Danny Price recently left a comment to let me know about a new Python package he’s developing called hickle. The goal of “hickle” is to create a module that works like Python’s pickle module but stores its data in the HDF5 binary file format. This is a promising approach, because I advocate storing binary data in HDF5 files whenever possible instead of creating yet another one-off binary file format that nobody will be able to read in ten years. The immediate advantage of using HDF5 to store picked Python objects is that HDF5 files are portable across many platforms, while “pickled” objects may not be readable on a different platform.

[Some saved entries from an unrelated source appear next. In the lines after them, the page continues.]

(** * ChoCo iReal parser: the chart decoder of [choco/parsers/ireal_parser.py]

    A shallow embedding of the string and list passes of [ChoCoTune], of
    [split_ireal_charts], [mjoin] and [extract_annotations_from_tune], with
    the properties stated about them.

    Conventions of the embedding.
    - A Python [str] is a list of characters ([str]); characters are the code
      points below 256, which covers every marker the parser looks at.
    - [str.find] returns an integer with [-1] for "not found", as in Python.
    - An exception is a value of [exn]; a function that can raise returns a
      [result].
    - Calls to [logger] have no effect on the values computed and are left
      out. *)

From Stdlib Require Import Ascii String.
From Stdlib Require Import List Bool Arith ZArith Lia.
From Stdlib Require Import DecimalString Floats.
Import ListNotations.

Local Open Scope char_scope.
Local Open Scope nat_scope.
Local Open Scope list_scope.

(** ** Python values *)

Definition str := list ascii.

(** Reading a string literal as a Python string. *)
Definition py (s : string) : str := list_ascii_of_string s.

Arguments py s%_string.

Inductive exn : Type :=
| IndexError
| AttributeError
| AssertionError
| RuntimeError
| ValueError
| ZeroDivisionError
| ReError.

Inductive result (A : Type) : Type :=
| Ok (a : A)
| Raise (e : exn).

Arguments Ok {A} a.
Arguments Raise {A} e.

Definition bind {A B : Type} (r : result A) (k : A -> result B) : result B :=
  match r with
  | Ok a => k a
  | Raise e => Raise e
  end.

Notation "x <- r ;; k" := (bind r (fun x => k))
  (at level 61, r at next level, right associativity).

(** ** Character classes *)

Definition chr_eqb (a b : ascii) : bool := Ascii.eqb a b.

(** [str.isspace] and the regular expression class [\s] on code points below
    256: tab, line feed, vertical tab, form feed, carriage return, the four
    separators 28..31, space, NEL (133) and the no-break space (160). *)
Definition is_space (c : ascii) : bool :=
  let n := nat_of_ascii c in
  (((9 <=? n) && (n <=? 13)) || ((28 <=? n) && (n <=? 32))
   || (n =? 133) || (n =? 160))%nat.

(** The class [\d] on code points below 256. *)
Definition is_digit (c : ascii) : bool :=
  let n := nat_of_ascii c in ((48 <=? n) && (n <=? 57))%nat.

(** The character the regular expression [.] refuses. *)
Definition newline : ascii := "010".

(** ** String methods *)

(** [s.count(c)] for a one-character [c]. *)
Fixpoint count (c : ascii) (s : str) : nat :=
  match s with
  | [] => 0
  | d :: t => (if chr_eqb d c then 1 else 0) + count c t
  end.

(** [s.find(c)] for a one-character [c]. *)
Fixpoint find (c : ascii) (s : str) : Z :=
  match s with
  | [] => (-1)%Z
  | d :: t =>
      if chr_eqb d c then 0%Z
      else let r := find c t in
           if (r =? -1)%Z then (-1)%Z else (r + 1)%Z
  end.

(** [s.replace(c, '')] for a one-character [c]. *)
Definition remove_char (c : ascii) (s : str) : str :=
  filter (fun d => negb (chr_eqb d c)) s.

(** [s[a:b]], [s[:b]] and [s[a:]] for indices between 0 and [len(s)]; a slice
    whose start is past its end is empty. *)
Definition slice (a b : nat) (s : str) : str := firstn (b - a) (skipn a s).
Definition slice_to (b : nat) (s : str) : str := firstn b s.
Definition slice_from (a : nat) (s : str) : str := skipn a s.

(** [[i for i, d in enumerate(s) if d == c]], counting from [i]. *)
Fixpoint positions_from (i : nat) (c : ascii) (s : str) : list nat :=
  match s with
  | [] => []
  | d :: t =>
      if chr_eqb d c then i :: positions_from (S i) c t
      else positions_from (S i) c t
  end.

Definition positions (c : ascii) (s : str) : list nat := positions_from 0 c s.

(** [s.lstrip()], [s.rstrip()], [s.strip()]. *)
Fixpoint lstrip (s : str) : str :=
  match s with
  | [] => []
  | c :: t => if is_space c then lstrip t else s
  end.

Definition rstrip (s : str) : str := rev (lstrip (rev s)).

Definition strip (s : str) : str := rstrip (lstrip s).

(** [s.strip() == ""]. *)
Definition is_blank (s : str) : bool := forallb is_space s.

(** ** The repeat-bracket reconciler *)

Module Reconciler.

(** [ChoCoTune._insert_missing_repeat_brackets]. *)
Definition insert_missing_repeat_brackets (chord_string : str) : str :=
  let cbracket_opn_loc := find "{" chord_string in
  let cbracket_cld_loc := find "}" chord_string in
  if ((cbracket_cld_loc >? -1)
      && ((cbracket_opn_loc =? -1) || (cbracket_opn_loc >? cbracket_cld_loc)))%Z
  then "{" :: chord_string
  else chord_string.

End Reconciler.

(** ** The coda and segno resolver *)

Module Codas.

(** [re.sub(r'[QS]', '', s)]. *)
Definition remove_QS (s : str) : str :=
  filter (fun d => negb (chr_eqb d "Q" || chr_eqb d "S")) s.

(** [ChoCoTune._fill_codas].  The unpacking [q1, q2 = [...]] raises
    [ValueError] when the list has not two elements. *)
Definition fill_codas (chord_string : str) : result str :=
  let qs := count "Q" chord_string in
  if 2 <? qs then Raise RuntimeError
  else if qs =? 1 then Ok (remove_char "Q" chord_string)
  else if qs =? 2 then
    match positions "Q" chord_string with
    | [q1; q2] =>
        let segno := find "S" chord_string in
        let segno := if (segno =? -1)%Z then 0 else Z.to_nat (segno + 1) in
        let coda := slice_from (q2 + 1) chord_string in
        let repeat := slice segno q1 chord_string in
        let new_chord_string :=
          slice_to q2 chord_string ++ repeat ++ py " |" ++ coda in
        Ok (remove_QS new_chord_string)
    | _ => Raise ValueError
    end
  else Ok chord_string.

(** [segno_span a s rep]: [rep] is the part of [s] from just after its first
    segno mark, or from its start when it has none, up to the end of its
    prefix [a] (where the first coda mark stands); it is empty when the first
    segno mark comes after [a]. *)
Inductive segno_span : str -> str -> str -> Prop :=
| span_head (a s : str) :
    ~ In "S" s ->
    segno_span a s a
| span_segno (u v s : str) :
    ~ In "S" u ->
    segno_span (u ++ "S" :: v) s v
| span_late (a s : str) :
    ~ In "S" a -> In "S" s ->
    segno_span a s [].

The hickle developers have made a good start, and they have a long way to go before hickle will be useful to a wider audience. Right now, hickle can only store NumPy ndarrays and Python list objects. If you only need to store lists and arrays, you might as well use HDF5 bindings for Python such as PyTables or h5py. The power of the pickle module is that you can immediately serialize almost any Python object of arbitrary complexity, store it on disk, and retrieve it. hickle will only achieve its full potential once it replicates this functionality, and I’m not sure how difficult this will be. Ideally, you might be able to derive a class from Pickler that uses Picker’s methods to serialize an object, and then add your own method to write the serialized object to an HDF5 file.
In a future post, I’ll describe some of the practical problems with using pickle files to store data, and try to organize some thoughts about how they might be solved.